'LEADERSHIP' has been ranked the most important employee engagement driver in Singapore, while 'career development' was a close second, according to a Towers Watson survey.
Towers Watson senior consultant for organisational surveys & insights, Amrita Prasad, said that engaged employees tend to stick with the organisation when they feel strongly that the leadership is doing the right job.
According to the consultancy's 2010 global workforce study, some of the top qualities that employees look for in a leader include 'trustworthiness' with a 67 per cent of the vote, followed by 'caring about the well-being of others' at 61 per cent, though statistics showed that most leaders fell short on employees' expectations.
Given that there are strong links between employee engagement and business performance, companies should see leadership development expenditures as a viable investment rather than an added constraint on human resource budgets in the current uncertain business climate.

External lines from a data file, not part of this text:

(* ===================================================================== *)
(** ** The printf engine *)
(* ===================================================================== *)

Lemma uint_chars (d : Decimal.uint) (c : ascii) :
  c ∈ (NilEmpty.string_of_uint d : text) -> c ∈ ("0123456789" : text).
Proof.
  induction d as [|d IH|d IH|d IH|d IH|d IH|d IH|d IH|d IH|d IH|d IH];
    cbn [NilEmpty.string_of_uint list_ascii_of_string];
    intros H;
    [ by apply elem_of_nil in H
    | apply elem_of_cons in H as [->|H];
      [ cbn [list_ascii_of_string]; rewrite !elem_of_cons; tauto
      | by apply IH ] .. ].
Qed.

Lemma decimal_chars (z : Z) (c : ascii) :
  c ∈ decimal z -> c ∈ ("-0123456789" : text).
Proof.
  assert (Hu : forall d, c ∈ (NilZero.string_of_uint d : text) ->
                         c ∈ ("0123456789" : text)).
  { intros d. destruct d; try apply uint_chars.
    cbn [NilZero.string_of_uint list_ascii_of_string].
    intros [->|[]%elem_of_nil]%elem_of_cons. apply list_elem_of_here. }
  unfold decimal. destruct z as [|p|p]; cbn [Z.to_int NilZero.string_of_int].
  - intros H%Hu. cbn [list_ascii_of_string] in *. by apply list_elem_of_further.
  - intros H%Hu. cbn [list_ascii_of_string] in *. by apply list_elem_of_further.
  - cbn [list_ascii_of_string]. rewrite elem_of_cons. intros [->|H%Hu].
    + apply list_elem_of_here.
    + by apply list_elem_of_further.
Qed.

Lemma decimal_no_LF (z : Z) : LF ∉ decimal z.
Proof.
  intros H%decimal_chars. cbn [list_ascii_of_string] in H.
  rewrite !elem_of_cons, elem_of_nil in H. unfold LF in H.
  intuition discriminate.
Qed.

(** Arguments beyond those the format consumes are ignored. *)
Lemma convert_surplus (conv : ascii) (ap extra ap' : va_list) (out : text) :
  convert conv ap = Some (out, ap') ->
  convert conv (ap ++ extra) = Some (out, ap' ++ extra).
Proof.
  unfold convert. destruct (Ascii.eqb conv "%"); [by intros [= <- <-]|].
  destruct ap as [|a ap]; [done|]. cbn [app].
  destruct (Ascii.eqb conv "s"); [destruct a; by intros [= <- <-]|].
  destruct (Ascii.eqb conv "d" || Ascii.eqb conv "i");
    [destruct a; by intros [= <- <-]|].
  destruct (Ascii.eqb conv "c"); [destruct a; by intros [= <- <-]|done].
Qed.

Lemma format_surplus (fmt : text) : forall (ap extra : va_list) (out : text),
  format fmt ap = Some out -> format fmt (ap ++ extra) = Some out.
Proof.
  induction fmt as [fmt IH] using (induction_ltof1 _ (@length ascii)).
  unfold ltof in IH. intros ap extra out.
  destruct fmt as [|c fmt]; [done|]. cbn [format].
  destruct (Ascii.eqb c "%").
  - destruct fmt as [|conv rest]; [done|].
    destruct (convert conv ap) as [[o ap']|] eqn:Hc; [|done].
    rewrite (convert_surplus _ _ extra _ _ Hc).
    destruct (format rest ap') as [tl|] eqn:Hr; [|done].
    intros [= <-]. rewrite (IH rest) with (out := tl); [done|simpl; lia|done].
  - destruct (format fmt ap) as [tl|] eqn:Hr; [|done].
    intros [= <-]. rewrite (IH fmt) with (out := tl); [done|simpl; lia|done].
Qed.

(** The plain-message template: the message goes through [%s] whatever it
    contains. *)
Lemma format_percent_s (msg : text) (ap : va_list) :
  format (c_str "%s") (VStr msg :: ap) = Some (c_str msg).
Proof. cbn. by rewrite app_nil_r. Qed.

(* ===================================================================== *)
(** ** The line format *)
(* ===================================================================== *)

Lemma log_line_prefix (tag file func : text) (line : Z) (m : text) :
  log_line tag file func line m = prefix tag file func line ++ m ++ [LF].
Proof.
  unfold log_line, prefix. cbn [list_ascii_of_string app].
  rewrite <- !app_assoc. cbn [app]. 
  repeat (f_equal; rewrite <- ?app_assoc, <- ?app_comm_cons).
Qed.

Lemma one_line_log_line (tag file func : text) (line : Z) (m : text) :
  LF ∉ tag -> LF ∉ file -> LF ∉ func -> LF ∉ m ->
  one_line (log_line tag file func line m).
Proof.
  intros Ht Hf Hfn Hm. exists (prefix tag file func line ++ m). split.
  - by rewrite log_line_prefix, app_assoc.
  - unfold prefix. cbn [list_ascii_of_string].
    rewrite !not_elem_of_app, !not_elem_of_cons.
    pose proof (decimal_no_LF line).
    assert (LF ∉ c_str file) by (intros ?%c_str_subseteq; done).
    assert (LF ∉ c_str func) by (intros ?%c_str_subseteq; done).
    unfold LF in *. repeat split; try done; apply not_elem_of_nil.
Qed.

Lemma colored_tag_no_LF (sev : severity) : LF ∉ colored_tag sev.
Proof.
  destruct sev;
    unfold colored_tag, color_on, color_off, sgr, tag_name;
    cbn [list_ascii_of_string app];
    rewrite !not_elem_of_cons; unfold LF, ESC;
    repeat split; try done; apply not_elem_of_nil.
Qed.

(* ===================================================================== *)
(** ** jp_log.c: the three functions *)
(* ===================================================================== *)

Lemma format_info_line (file func : text) (line : Z) (m : text) :
  format
    (c_str ("[" ++ ESC :: "[34;1mINFO" ++ ESC :: "[0m][%s][%s][%d]: %s" ++ [LF]))
    [VStr file; VStr func; VInt line; VStr m]
  = Some (log_line (colored_tag INFO) file func line (c_str m)).
Proof. reflexivity. Qed.

Lemma format_warn_line (file func : text) (line : Z) (m : text) :
  format
    (c_str ("[" ++ ESC :: "[33;1mWARN" ++ ESC :: "[0m][%s][%s][%d]: %s" ++ [LF]))
    [VStr file; VStr func; VInt line; VStr m]
  = Some (log_line (colored_tag WARN) file func line (c_str m)).
Proof. reflexivity. Qed.

Lemma format_exit_line (file func : text) (line : Z) (m : text) :
  format
    (c_str ("[" ++ ESC :: "[31;1mEXIT" ++ ESC :: "[0m][%s][%s][%d]: %s" ++ [LF]))
    [VStr file; VStr func; VInt line; VStr m]
  = Some (log_line (colored_tag EXIT) file func line (c_str m)).
Proof. reflexivity. Qed.

Ltac run_emission Hf Hlen :=
  let buf := fresh "buf" in
  let Hv := fresh "Hv" in
  let Hl := fresh "Hl" in
  destruct (vsprintf_fits MSGBUFF_SIZE _ _ _ Hf Hlen) as (buf & Hv & Hl);
  unfold jpLog__info, jpLog__warn, jpLog__exit, bind, defined;
  rewrite Hv, Hl;
  unfold fprintf, bind, defined, ret, exit;
  rewrite ?format_info_line, ?format_warn_line, ?format_exit_line, c_str_idemp;
  reflexivity.

Lemma jpLog__info_emits (file func : text) (line : Z) (fmt : text)
    (ap : va_list) (m : text) (w : world) :
  renders fmt ap m ->
  jpLog__info file func line fmt ap w
  = Returns tt (fwrite stdout (log_line (colored_tag INFO) file func line m) w).
Proof. intros (out & Hf & Hlen & ->). run_emission Hf Hlen. Qed.

Lemma jpLog__warn_emits (file func : text) (line : Z) (fmt : text)
    (ap : va_list) (m : text) (w : world) :
  renders fmt ap m ->
  jpLog__warn file func line fmt ap w
  = Returns tt (fwrite stderr (log_line (colored_tag WARN) file func line m) w).
Proof. intros (out & Hf & Hlen & ->). run_emission Hf Hlen. Qed.

Lemma jpLog__exit_emits (file func : text) (line : Z) (fmt : text)
    (ap : va_list) (m : text) (w : world) :
  renders fmt ap m ->
  jpLog__exit file func line fmt ap w
  = Exits EXIT_FAILURE
      (fwrite stderr (log_line (colored_tag EXIT) file func line m) w).
Proof. intros (out & Hf & Hlen & ->). run_emission Hf Hlen. Qed.

(** A rendering that does not leave room for the terminator is stored past
    the end of [msgbuff]. *)
Lemma emission_overflow (file func : text) (line : Z) (fmt : text)
    (ap : va_list) (out : text) (w : world) :
  format (c_str fmt) ap = Some out ->
  MSGBUFF_SIZE <= length out ->
  jpLog__info file func line fmt ap w = Undefined /\
  jpLog__warn file func line fmt ap w = Undefined /\
  jpLog__exit file func line fmt ap w = Undefined.
Proof.
  intros Hf Hlen.
  pose proof (vsprintf_overflow MSGBUFF_SIZE fmt ap out Hf Hlen) as Hv.
  unfold jpLog__info, jpLog__warn, jpLog__exit, bind, defined.
  by rewrite Hv.
Qed.

(** A call [vsprintf] gives no meaning to has none either. *)
Lemma emission_undefined (file func : text) (line : Z) (fmt : text)
    (ap : va_list) (w : world) :
  format (c_str fmt) ap = None ->
  jpLog__info file func line fmt ap w = Undefined /\
  jpLog__warn file func line fmt ap w = Undefined /\
  jpLog__exit file func line fmt ap w = Undefined.
Proof.
  intros Hf.
  unfold jpLog__info, jpLog__warn, jpLog__exit, bind, defined, vsprintf.
  by rewrite Hf.
Qed.

(** Either way a call is decided by the rendering alone. *)
Lemma renders_or_not (fmt : text) (ap : va_list) :
  (exists m, renders fmt ap m) \/
  (format (c_str fmt) ap = None) \/
  (exists out, format (c_str fmt) ap = Some out /\ MSGBUFF_SIZE <= length out).
Proof.
  destruct (format (c_str fmt) ap) as [out|] eqn:Hf; [|by right; left].
  destruct (decide (length out < MSGBUFF_SIZE)) as [Hlen|Hlen].
  - left. exists (c_str out), out. done.
  - right; right. exists out. split; [done|lia].
Qed.

Lemma renders_plain (msg : text) :
  length (c_str msg) < MSGBUFF_SIZE -> renders "%s" [VStr msg] (c_str msg).
Proof.
  intros Hlen. exists (c_str msg).
  by rewrite format_percent_s, c_str_idemp.
Qed.

(** A rendering checked by evaluation. *)
Lemma renders_intro (fmt : text) (ap : va_list) (out : text) :
  format (c_str fmt) ap = Some out ->
  (length out <? MSGBUFF_SIZE) = true ->
  renders fmt ap (c_str out).
Proof. intros Hf Hlen%Nat.ltb_lt. by exists out. Qed.

(* ===================================================================== *)
(** ** Emission: info and warn *)
(* ===================================================================== *)

(** C1.  For a message that renders within the buffer, [jpLog__info] and
    [jpLog__warn], and the macros [jpLog_info], [jpLog_infoFmt],
    [jpLog_warn], [jpLog_warnFmt] around them, write exactly the text
    [[<TAG>][<file>][<function>][<line>]: <message>] and a newline, the
    INFO line to stdout and the WARN line to stderr (the other stream is
    left as it was), and return to the caller.  The tag is in its colored
    rendering.  When neither the location nor the message contains a
    newline, what is written is one line. *)
Theorem info_warn_write_one_line (cs : call_site) (fmt : text) (ap : va_list)
    (m : text) (w : world) :
  renders fmt ap m ->
  let file := __FILE__ cs in
  let func := __func__ cs in
  let line := __LINE__ cs in
  let info_line := log_line (colored_tag INFO) file func line m in
  let warn_line := log_line (colored_tag WARN) file func line m in
  jpLog__info file func line fmt ap w = Returns tt (fwrite stdout info_line w) /\
  jpLog__warn file func line fmt ap w = Returns tt (fwrite stderr warn_line w) /\
  jpLog_infoFmt cs fmt ap w = Returns tt (fwrite stdout info_line w) /\
  jpLog_warnFmt cs fmt ap w = Returns tt (fwrite stderr warn_line w) /\
  (forall msg, fmt = "%s" -> ap = [VStr msg] ->
     jpLog_info cs msg w = Returns tt (fwrite stdout info_line w) /\
     jpLog_warn cs msg w = Returns tt (fwrite stderr warn_line w)) /\
  written stdout (fwrite stdout info_line w) = written stdout w ++ info_line /\
  written stderr (fwrite stdout info_line w) = written stderr w /\
  written stderr (fwrite stderr warn_line w) = written stderr w ++ warn_line /\
  written stdout (fwrite stderr warn_line w) = written stdout w /\
  (LF ∉ file -> LF ∉ func -> LF ∉ m ->
     one_line info_line /\ one_line warn_line).
Proof.
  intros Hr file func line info_line warn_line.
  pose proof (jpLog__info_emits file func line fmt ap m w Hr) as Hi.
  pose proof (jpLog__warn_emits file func line fmt ap m w Hr) as Hw.
  repeat split; try done.
  - subst fmt ap. exact Hi.
  - subst fmt ap. exact Hw.
  - apply one_line_log_line; auto using colored_tag_no_LF.
  - apply one_line_log_line; auto using colored_tag_no_LF.
Qed.

(* ===================================================================== *)
(** ** Emission: exit *)
(* ===================================================================== *)

(** C2.  For a message that renders within the buffer, [jpLog__exit] and
    the macros [jpLog_exit] and [jpLog_exitFmt] write the EXIT line to
    stderr and then terminate the process with [EXIT_FAILURE], which is
    not the success status.  The call does not return: whatever code
    follows it, the outcome is the same termination in the same state. *)
Theorem exit_writes_line_then_terminates (cs : call_site) (fmt : text)
    (ap : va_list) (m : text) (w : world) :
  renders fmt ap m ->
  let file := __FILE__ cs in
  let func := __func__ cs in
  let line := __LINE__ cs in
  let exit_line := log_line (colored_tag EXIT) file func line m in
  let ended := Exits EXIT_FAILURE (fwrite stderr exit_line w) in
  jpLog__exit file func line fmt ap w = ended /\
  jpLog_exitFmt cs fmt ap w = ended /\
  (forall msg, fmt = "%s" -> ap = [VStr msg] -> jpLog_exit cs msg w = ended) /\
  EXIT_FAILURE <> EXIT_SUCCESS /\
  (forall (B : Type) (after : unit -> M B),
     bind (jpLog__exit file func line fmt ap) after w
     = Exits EXIT_FAILURE (fwrite stderr exit_line w)) /\
  written stderr (fwrite stderr exit_line w) = written stderr w ++ exit_line /\
  written stdout (fwrite stderr exit_line w) = written stdout w /\
  (LF ∉ file -> LF ∉ func -> LF ∉ m -> one_line exit_line).
Proof.
  intros Hr file func line exit_line ended.
  pose proof (jpLog__exit_emits file func line fmt ap m w Hr) as He.
  repeat split; try done.
  - intros msg -> ->. exact He.
  - intros B after. unfold bind at 1. by rewrite He.
  - intros. apply one_line_log_line; auto using colored_tag_no_LF.
Qed.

Towers Watson senior consultant for organisational surveys & insights, Amrita Prasad, said that high levels of employee engagement help drive business results and objectives, leading to increased profitability and financial metrics.
This is reflected in statistics from a three-year study across 40 global companies conducted by Towers Watson, which shows that companies with high employee engagement yielded a higher net profit margin of 2.06 per cent, as opposed to companies with low employee engagement that posted a negative margin of 1.38 per cent.
In terms of financial performance, a 5 per cent increase in employee engagement would result in a 2.1 per cent increase in sales.
By undertaking highly supported efforts to address employee engagement issues, companies stand to reap benefits such as reduced absenteeism and increased customer retention.
However, she noted that most organisations would be tempted to seek 'quick fixes', but should instead consider the long-term goal of retaining key talent.
She also added that although pay is a key driver in employee attraction, it is an external pull factor and companies have little or no control over market offering rates.
Hence, organisations should focus on more tractable sustainable employee engagement concepts such as wellness, which would prevent employee burnout thus increasing productivity.
Similarly, Mira Gajraj Mohan, regional practice director for talent management & organisational alignment of Towers Watson, added that sustaining employee engagement and energy takes time and effort and not just money, particularly since Singapore has 'a very mobile workforce that is flexible and willing to move'.